Brea Pazos, Francisco

Francisco Brea Pazos

Sacerdote (1933-2024)

Nacimiento: Cornado (Pontevedra), 8 de octubre de 1933
Profesión religiosa: Mohernando, 16 de agosto de 1952
Ordenación sacerdotal: Zamora, 22 de octubre de 1961
Defunción: León, 18 de julio de 2024

Francisco (Paco Brea, como le conocíamos familiarmente) había nacido en Cornado-Cuntis (Pontevedra) el 8 de octubre de 1933, en el seno de una familia numerosa formada por sus padres Fortunato y Carmen. En esos tiempos difíciles de los años 30, en su familia asimiló los mismos valores sencillos, humanos y cristianos, que su hermano Severino, dos años más joven que él y que también se entregó al Señor en la vida salesiana, falleciendo poco después de su ordenación en A Coruña, el 15 de noviembre de 1962. Después de los estudios elementales en el pueblo, Paco va a la casa de Cambados, donde da sus primeros pasos en el ambiente salesiano, que continuará en el aspirantado de Arévalo. Allí solicita entrar en el noviciado, que realizará en Mohernando el curso 1951-1952 y lo terminará el 16 de agosto de 1952 con la profesión como religioso salesiano.

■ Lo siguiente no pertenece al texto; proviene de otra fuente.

(** A key is not evicted before [cap] others were appended after it. *)
Lemma spec_insert_keeps cap pre k e post k' e' :
  k' <> k -> (length post + 1 < cap)%nat ->
  exists pre' post', spec_insert cap (pre ++ (k, e) :: post) k' e' = pre' ++ (k, e) :: post'
    /\ (length post' <= length post + 1)%nat.
Proof.
  intros Hk Hl. unfold spec_insert. destruct (assoc k' _).
  - destruct (update_keeps k e k' e' pre post Hk) as (pre' & post' & -> & Hp).
    exists pre', post'. split; [done | lia].
  - unfold RingWindow.last_n. rewrite !length_app. simpl.
    rewrite <- (assoc_L (++)). simpl. rewrite drop_app_le by lia.
    eexists _, (post ++ [(k', e')]). split; [done |]. rewrite length_app. simpl. lia.
Qed.

Lemma spec_puts_keeps cap (k : Z) e h : forall pre post : spec,
  Forall (fun p => put_cid p <> k) h -> (length post + length h < cap)%nat ->
  exists pre' post', spec_puts cap (pre ++ (k, e) :: post) h = pre' ++ (k, e) :: post'.
Proof.
  induction h as [| p h IH]; intros pre post Hf Hl; [by exists pre, post |].
  apply Forall_cons in Hf as [Hp Hf]. simpl in Hl.
  unfold spec_puts. simpl. fold (spec_puts cap).
  destruct (spec_insert_keeps cap pre k e post (put_cid p) (mk_Entry (put_value p) (put_ts p)))
    as (pre' & post' & -> & Hlen); [done | lia |].
  apply IH; [done | lia].
Qed.

Lemma assoc_middle k e pre post : NoDup (pre ++ (k, e) :: post).*1 ->
  assoc k (pre ++ (k, e) :: post) = Some e.
Proof.
  intros Hn. rewrite assoc_app. simpl. rewrite Z.eqb_refl.
  destruct (assoc k pre) eqn:E; [| done]. exfalso.
  rewrite fmap_app in Hn. apply NoDup_app in Hn as (_ & Hd & _).
  assert (k ∈ pre.*1) as Hin.
  { destruct (decide (k ∈ pre.*1)) as [| Hk]; [done |]. apply assoc_None in Hk. congruence. }
  apply (Hd k Hin). csimpl. apply list_elem_of_here.
Qed.

Lemma new_repr cap st c : 0 <= cap -> new cap st = Some c ->
  repr c [] /\ capacity c = cap /\ staleness_ns c = st.
Proof.
  unfold new. destruct (Z.eqb_spec cap 0); [done |]. intros Hc [= <-]. unfold repr. split_and!; simpl; try done.
  - apply NoDup_nil_2.
  - lia.
Qed.
End ConfidenceLru.

(** Whatever confidences are stored, the cache holds at most [capacity] of them and
    reads the abstract first-in first-out map; in particular a confidence stored for a new
    identifier is read back, until it is stale, as long as fewer than [capacity] others
    were stored after it. *)
Theorem confidence_cache_refines_fifo (cap st now : Z) (h1 h2 : list ConfidenceLru.put)
    (cid : CorrelationId.t) (v : f32) (ts : Z) c0 :
  0 <= cap -> ConfidenceLru.new cap st = Some c0 ->
  let n := Z.to_nat cap in
  let e := ConfidenceLru.mk_Entry v ts in
  let l1 := ConfidenceLru.spec_puts n [] h1 in
  let c1 := ConfidenceLru.puts c0 h1 in
  let c2 := ConfidenceLru.puts (ConfidenceLru.insert c1 cid v ts) h2 in
  (ConfidenceLru.len c1 = Z.of_nat (length l1) /\ Z.of_nat (length l1) <= cap)
  /\ (forall k, ConfidenceLru.get c1 k now =
       match ConfidenceLru.assoc k l1 with
       | Some e => if decide (ConfidenceLru.fresh st now e) then Some (ConfidenceLru.confidence e) else None
       | None => None
       end)
  /\ (ConfidenceLru.assoc cid l1 = None -> Forall (fun p => ConfidenceLru.put_cid p <> cid) h2 ->
      Z.of_nat (length h2) < cap ->
      ConfidenceLru.get c2 cid now = if decide (ConfidenceLru.fresh st now e) then Some v else None).
Proof.
  intros Hc Hn. destruct (ConfidenceLru.new_repr cap st c0 Hc Hn) as (Hr & Hcap & Hst). cbv zeta.
  destruct (ConfidenceLru.puts_repr h1 c0 [] Hr) as (Hr1 & Hc1 & Hs1). rewrite Hcap in Hr1, Hc1.
  rewrite Hst in Hs1. split_and!.
  - by apply ConfidenceLru.repr_len.
  - destruct Hr1 as (_ & _ & _ & Hl & _). by rewrite Hc1 in Hl.
  - intros k. rewrite <- Hs1. by apply ConfidenceLru.get_spec.
  - intros Ha Hf Hl.
    pose proof (ConfidenceLru.insert_repr _ _ cid v ts Hr1) as Hr2. rewrite Hc1 in Hr2.
    destruct (ConfidenceLru.insert_capacity (ConfidenceLru.puts c0 h1) cid v ts) as [Hc2 Hs2].
    destruct (ConfidenceLru.puts_repr h2 _ _ Hr2) as (Hr3 & Hc3 & Hs3).
    rewrite (ConfidenceLru.get_spec _ _ _ _ Hr3), Hs3, Hs2, Hs1. rewrite Hc2, Hc1 in Hr3 |- *.
    unfold ConfidenceLru.spec_insert in *. rewrite Ha in *. unfold RingWindow.last_n in *.
    rewrite length_app in *. simpl in *. rewrite drop_app_le in * by lia.
    destruct (ConfidenceLru.spec_puts_keeps (Z.to_nat cap) cid (ConfidenceLru.mk_Entry v ts) h2
      (drop (length (ConfidenceLru.spec_puts (Z.to_nat cap) [] h1) + 1 - Z.to_nat cap)
        (ConfidenceLru.spec_puts (Z.to_nat cap) [] h1)) [] Hf) as (pre & post & E); [simpl; lia |].
    rewrite E in *. rewrite ConfidenceLru.assoc_middle; [done |]. apply Hr3.
Qed.

(** Two slots: the third identifier evicts the first, the second is still read. *)
Lemma confidence_cache_refines_fifo_witness : exists c0, ConfidenceLru.new 2 100 = Some c0 /\
  ConfidenceLru.get
    (ConfidenceLru.puts
      (ConfidenceLru.insert (ConfidenceLru.puts c0 [ConfidenceLru.mk_put 1 f32_one 5]) 2 f32_one 7)
      [ConfidenceLru.mk_put 3 f32_one 9]) 2 50 = Some f32_one.
Proof.
  eexists. split; [reflexivity |].
  destruct (confidence_cache_refines_fifo 2 100 50 [ConfidenceLru.mk_put 1 f32_one 5]
    [ConfidenceLru.mk_put 3 f32_one 9] 2 f32_one 7 _ ltac:(lia) eq_refl) as (_ & _ & H).
  rewrite H; [reflexivity | reflexivity | by repeat constructor | vm_compute; reflexivity].
Defined.

(** Overwriting an identifier does not move it back in the queue: the identifier stored
    last can be the next to go. *)
Lemma overwritten_entry_evicted_first : exists c0, ConfidenceLru.new 2 0 = Some c0 /\
  ConfidenceLru.get (ConfidenceLru.puts c0
    [ConfidenceLru.mk_put 1 f32_one 1; ConfidenceLru.mk_put 2 f32_one 2;
     ConfidenceLru.mk_put 1 f32_one 3; ConfidenceLru.mk_put 3 f32_one 4]) 1 5 = None.
Proof. eexists. by split. Qed.

(** ** The snapshot of last-known values (snapshot.rs) *)

Definition MAX_TRACKED_SYMBOLS : nat := 512.

(** [clamp]: a NaN becomes the lower bound. *)
Definition clamp (v lo hi : f32) : f32 :=
  if f_is_nan v || f_lt v lo then lo else if f_gt v hi then hi else v.

Record NewsImpactSnapshot := mk_News {
  sentiment : f32;
  impact_magnitude : f32;
  news_ts_ns : Z;
}.

Module NewsImpact.
Definition default : NewsImpactSnapshot := mk_News f_zero f_zero 0.
Definition clamp (n : NewsImpactSnapshot) : NewsImpactSnapshot :=
  mk_News (clamp (sentiment n) (f32_of_Z (-1)) f32_one) (clamp (impact_magnitude n) f_zero f32_one)
    (news_ts_ns n).
End NewsImpact.

Module Snapshot.

(** [priority] and [news_impact] are [SmallVec]s of pairs, searched in order. *)
Record t := mk {
  market_stability : f32;
  market_stability_ts_ns : Z;
  trader_stability : f32;
  trader_stability_ts_ns : Z;
  priority_tab : list (SymbolId.t * Priority.t);
  news_impact_tab : list (SymbolId.t * NewsImpactSnapshot);
}.

Definition neutral : t := mk f32_one 0 f32_one 0 [] [].

Fixpoint find_slot {A} (sym : SymbolId.t) (l : list (SymbolId.t * A)) : option A :=
  match l with
  | [] => None
  | (s, a) :: l => if s =? sym then Some a else find_slot sym l
  end.
Fixpoint set_slot {A} (sym : SymbolId.t) (a : A) (l : list (SymbolId.t * A)) : list (SymbolId.t * A) :=
  match l with
  | [] => []
  | (s, b) :: l => if s =? sym then (s, a) :: l else (s, b) :: set_slot sym a l
  end.

Definition priority (s : t) (sym : SymbolId.t) : Priority.t :=
  unwrap_or Priority.P3 (find_slot sym (priority_tab s)).
Definition news_impact (s : t) (sym : SymbolId.t) : NewsImpactSnapshot :=
  unwrap_or NewsImpact.default (find_slot sym (news_impact_tab s)).

Definition with_market_stability (s : t) (value : f32) (ts_ns : Z) : t :=
  mk (clamp value f_zero f32_one) ts_ns (trader_stability s) (trader_stability_ts_ns s)
    (priority_tab s) (news_impact_tab s).
Definition with_trader_stability (s : t) (value : f32) (ts_ns : Z) : t :=
  mk (market_stability s) (market_stability_ts_ns s) (clamp value f_zero f32_one) ts_ns
    (priority_tab s) (news_impact_tab s).

(** The three branches both tables share: overwrite, push, or replace the first. *)
Definition upsert {A} (l : list (SymbolId.t * A)) (sym : SymbolId.t) (a : A) : list (SymbolId.t * A) :=
  match find_slot sym l with
  | Some _ => set_slot sym a l
  | None => if decide (length l < MAX_TRACKED_SYMBOLS)%nat then l ++ [(sym, a)] else <[0%nat := (sym, a)]> l
  end.
Definition with_priority (s : t) (sym : SymbolId.t) (tier : Priority.t) : t :=
  mk (market_stability s) (market_stability_ts_ns s) (trader_stability s) (trader_stability_ts_ns s)
    (upsert (priority_tab s) sym tier) (news_impact_tab s).
Definition with_news_impact (s : t) (sym : SymbolId.t) (value : NewsImpactSnapshot) : t :=
  mk (market_stability s) (market_stability_ts_ns s) (trader_stability s) (trader_stability_ts_ns s)
    (priority_tab s) (upsert (news_impact_tab s) sym (NewsImpact.clamp value)).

En la casa de Guadalajara realiza su etapa formativa de Posnoviciado y en La Coruña-San Juan Bosco vive su experiencia de tirocinio, dando sus primeros pasos como educador salesiano. La etapa del teologado, como preparación a la ordenación sacerdotal, tiene lugar en Madrid-Carabanchel. Es ordenado sacerdote en Zamora por Mons. Eduardo Martínez González el 22 de octubre de 1961. Las primeras casas de Oviedo-Naranco (1961), Ourense (1962-1970) y Zamora-Don Bosco (1970- 1974), le irán curtiendo en la vida salesiana y consolidando su cualificación para el servicio educativo-pastoral que desarrolló largamente en la casa de Vigo-San Roque (1974-2019).

Sobre todo en Orense destacó como encargado de deportes, siendo uno de los pioneros en introducir en España el mini básquet. También allí comenzó a tomar contacto con la asociación de Antiguos Alumnos, de la que fue consiliario, como lo sería después en la casa de Vigo San Roque.

Como encargado de la iglesia, promovió mucho la devoción a María Auxiliadora, cuidando con particular esmero las celebraciones de los 24, el mes de mayo y, sobre todo, la novena de María Auxiliadora, para la cual buscaba siempre selectos predicadores.

De él se puede decir que dedicó su vida a la educación de los jóvenes con los rasgos propios del educador salesiano de su tiempo: la constancia, el orden y el método le caracterizaban y trataba de que lo asimilaran sus alumnos. Se preparó para dar clase de Matemáticas y en ese campo ofreció su servicio educativo.

Los Antiguos Alumnos también fueron objeto de su preocupación, y han sabido reconocer su entrega. Como profesor en el colegio era exigente, pero sabía enganchar con los alumnos por su carácter vivo y activo.

Como administrador del colegio y la comunidad buscaba atender a los hermanos y las necesidades con prontitud y generosidad. En comunidad, era un cumplidor fiel de sus obligaciones religiosas. Y siempre muy trabajador y proactivo.

Los últimos años, recluido en la enfermería de la casa de León, fueron difíciles para él, pero los soportó con callada resignación. Fue el último tramo del camino para el encuentro definitivo con el Señor y con su madre, María Auxiliadora, de quien siempre fue muy devoto.